Bab Empat Puluh Lima: Dihajar (Bagian Dua)

Ada sebuah keyakinan yang disebut Dota. Tebing Timur 2428kata 2026-03-04 07:32:20

Gelombang prajurit pertama ini tampaknya sudah pasti menjadi milik Fang Qing. Ia menahan prajurit dengan sangat stabil, sehingga posisi membunuh prajurit sangat dekat dengannya, membuat prosesnya berjalan sangat lancar. Tiga prajurit jarak dekat pertama berhasil ia habisi dengan mudah, bahkan satu prajurit kecil miliknya sendiri berhasil ia bunuh sebagai anti-laning, membuat satu prajurit gagal didapatkan Sakata. Untuk prajurit jarak jauh, karena kekuatan serang Fang Qing lebih tinggi, baik last hit maupun deny semua jadi miliknya. Pada gelombang pertama, Fang Qing berhasil mengumpulkan lima jiwa, sementara Sakata hanya satu.

Apakah ini benar-benar duel solo di mid? Kenapa rasanya seperti pertandingan antara Sumail di masa lalu dengan kecerdasan buatan, ayah melawan anak, di mana Sumail yang dikenal sangat kuat di mid pun sempat tertinggal empat last hit dan tiga deny pada gelombang pertama.
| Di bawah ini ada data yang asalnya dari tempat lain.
Lemma execute_effect own c db db' r :
  cell_ok db → well_typed c → precheck c = Ok tt → execute own c db = Ok (db', r) → effect c db db' r.
Proof.
  intros Hok Hty Hpre H. destruct c; cbn in *.
  - apply (register_ok own _ _ _ _ _ _ _ _ _ Hok); [..|exact H].
    + destruct Hty as [v Hv%DataCellCapacity_new_pos]. done.
    + intros ->. unfold validate_capacity in Hpre. cbn in Hpre. by destruct (Z.eqb_spec max_tenants 1).
  - destruct (reconfigure_ok own id expected name max_tenants db db' r Hok) as (-> & row & Hr & Hle & _ & Hup); [|done|].
    { by destruct Hty as [v Hv%DataCellCapacity_new_pos]. }
    split; [done|]. exists row. eexists. split_and!; [done|exact Hup|done..].
  - destruct (change_status_ok own id expected status db db' r Hok H) as (-> & row & Hr & Ht & _ & Hup).
    split; [done|]. exists row. eexists. split_and!; [done|exact Hup|done..].
  - by apply (plan_ok own _ _ expected_placement).
  - by apply (start_copy_ok own _ expected).
  - apply (checkpoint_ok own _ expected c); [|done..].
    destruct Hty as [i Hi]. by apply TenantCellMoveCheckpoint_new_ok in Hi as (-> & ? & _).
  - by apply (freeze_ok own _ expected).
  - apply (validate_ok own _ expected v); [|done..]. destruct Hty as [i Hi]. by apply TenantCellMoveValidation_new_ok in Hi as [-> ?].
  - by apply (cutover_ok own _ expected expected_placement).
  - by apply (verify_cutover_ok own _ expected v).
  - by apply (complete_ok own _ expected).
  - by apply (rollback_ok own _ expected v).
  - by apply (cancel_ok own _ expected).
Qed.

Lemma effect_ok c db db' r : cell_ok db → effect c db db' r → cell_ok db'.
Proof.
  intros Hok H. destruct c; cbn in H;
    try (destruct H as [H _]; by apply (moved_ok _ _ _ _ Hok H)).
  - destruct H as (_ & _ & H). by apply (cell_update_ok _ _ _ _ Hok H).
  - destruct H as (_ & ? & ? & _ & H & _). by apply (cell_update_ok _ _ _ _ Hok H).
  - destruct H as (_ & ? & ? & _ & H & _). by apply (cell_update_ok _ _ _ _ Hok H).
  - by destruct H.
Qed.

Lemma cell_step_ok l db db' : cell_ok db → cell_step l db db' → cell_ok db'.
Proof.
  intros Hok Hs. destruct Hs as [own c d d' r Hty Hpre H|tenant cell requirement d d' H|]; [..|done].
  - by eapply effect_ok, execute_effect.
  - by apply create_tenant_ok in H as [? _].
Qed.

Lemma cell_run_ok ls db db' : cell_ok db → cell_run ls db db' → cell_ok db'.
Proof. intros Hok H. induction H; [done|]. apply IHcell_run. by eapply cell_step_ok. Qed.

Lemma empty_cell_db_ok : cell_ok empty_cell_db.
Proof.
  split; try done; [|by intros e ?%elem_of_nil|].
  - intros id c Hc. change (data_cells empty_cell_db) with ({[1 := local_default]} : gmap Z DataCellRow) in Hc.
    apply lookup_singleton_Some in Hc as [<- <-]. by split.
  - intros t. change (tenant_outbox empty_cell_db t) with (@empty_outbox (MoveEvent + CellEvent)).
    split; [apply empty_outbox_ok|]. cbn. set_solver.
Qed.

Lemma cell_reachable_ok db : cell_reachable db → cell_ok db.
Proof. intros [ls H]. by apply (cell_run_ok ls empty_cell_db), H; apply empty_cell_db_ok. Qed.
(* ===== verification/EdgeInvariant.v ===== *)
(** * Edge agent: the invariant of the command store

    The steps of the store, what every reachable store satisfies ([edge_ok]), how a
    store may change over time ([evolves]), and the lemmas that the operations of
    [EdgeStore] are checked with. *)

From S2P Require Import Prelude.
From S2P Require Import RustStr.
From S2P Require Import EdgeTypes.
From S2P Require Import EdgeStore.

(** ** The steps: every method, in any order, by any process

    [issued] are the claims that were handed out: only they are completed. *)
Section steps.
Context (to_vec : CommandRequest → list Z) (sha256 : list Z → list Z).

Inductive store_change (issued : list ClaimedCommand) : EdgeDb → EdgeDb → Prop :=
| change_register d actor reason now db db' s :
    register_device d actor reason now db = Ok (db', s) → store_change issued db db'
| change_control device action actor reason now db db' s :
    change_control_mode device action actor reason now db = Ok (db', s) → store_change issued db db'
| change_heartbeat device report now db db' s :
    record_heartbeat device report now db = Ok (db', s) → store_change issued db db'
| change_heartbeat_failure device failure now db db' s :
    record_heartbeat_failure device failure now db = Ok (db', s) → store_change issued db db'
| change_submit request_ cloud now db db' o :
    submit_with_cloud to_vec sha256 request_ cloud now db = Ok (db', o) → store_change issued db db'
| change_resolve id actor note now db db' r :
    resolve_manually id actor note now db = Ok (db', r) → store_change issued db db'
| change_cancel id actor reason now db db' r :
    cancel_command id actor reason now db = Ok (db', r) → store_change issued db db'
| change_retry id actor reason now db db' r :
    retry_after_review id actor reason now db = Ok (db', r) → store_change issued db db'
| change_recover now agent db db' s :
    recover_expired_leases now agent db = Ok (db', s) → store_change issued db db'
| change_success claim result_ now db db' : claim ∈ issued →
    complete_success claim result_ now db = Ok db' → store_change issued db db'
| change_retryable claim message next limits agent now db db' b : claim ∈ issued →
    retryable_failure claim message next limits agent now db = Ok (db', b) → store_change issued db db'
| change_permanent claim message now db db' : claim ∈ issued →
    permanent_failure claim message now db = Ok db' → store_change issued db db'
| change_ambiguous claim message next agent now db db' b : claim ∈ issued →
    ambiguous_failure claim message next agent now db = Ok (db', b) → store_change issued db db'
| change_defer claim message next now db db' : claim ∈ issued →
    defer_recovery claim message next now db = Ok db' → store_change issued db db'
| change_not_found claim now db db' : claim ∈ issued →
    recovery_not_found claim now db = Ok db' → store_change issued db db'
| change_review claim reason agent now db db' : claim ∈ issued →
    require_manual_review claim reason agent now db = Ok db' → store_change issued db db'
| change_acknowledged id revision ack now db db' d :
    mark_cloud_acknowledged id revision ack now db = Ok (db', d) → store_change issued db db'
| change_reported id revision status now db db' d :
    mark_cloud_reported id revision status now db = Ok (db', d) → store_change issued db db'
| change_cloud_error id message now db db' :
    record_cloud_error id message now db = Ok db' → store_change issued db db'.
Sekarang Fang Qing melawan Sakata, ia justru mendapatkan empat last hit dan satu deny. Untuk pahlawan seperti Shadow Fiend yang sangat mengandalkan last hit di awal, keunggulan ini sudah sangat besar.

Keberhasilan Fang Qing pada gelombang pertama berkat posisinya yang bagus, namun di gelombang kedua, keuntungan posisi itu sudah hilang. Tapi kali ini muncul keuntungan lain, yakni keunggulan kekuatan serang. Lima jiwa dibanding satu jiwa berarti delapan poin kekuatan serang lebih tinggi, dan di awal permainan, perbedaan ini sangat krusial.

Pada gelombang kedua, Fang Qing bergerak lincah, sempat menekan Sakata sekali. Sakata membalas, saling serang satu kali. Gelombang prajurit tertarik ke arah Sakata, sehingga posisi mereka sama-sama lebih dekat ke prajurit. Namun berkat kekuatan serangnya yang tinggi, Fang Qing dengan mudah mendapatkan empat last hit di pihaknya, dan satu deny. Sakata hanya berhasil dua, satu lagi terlewat.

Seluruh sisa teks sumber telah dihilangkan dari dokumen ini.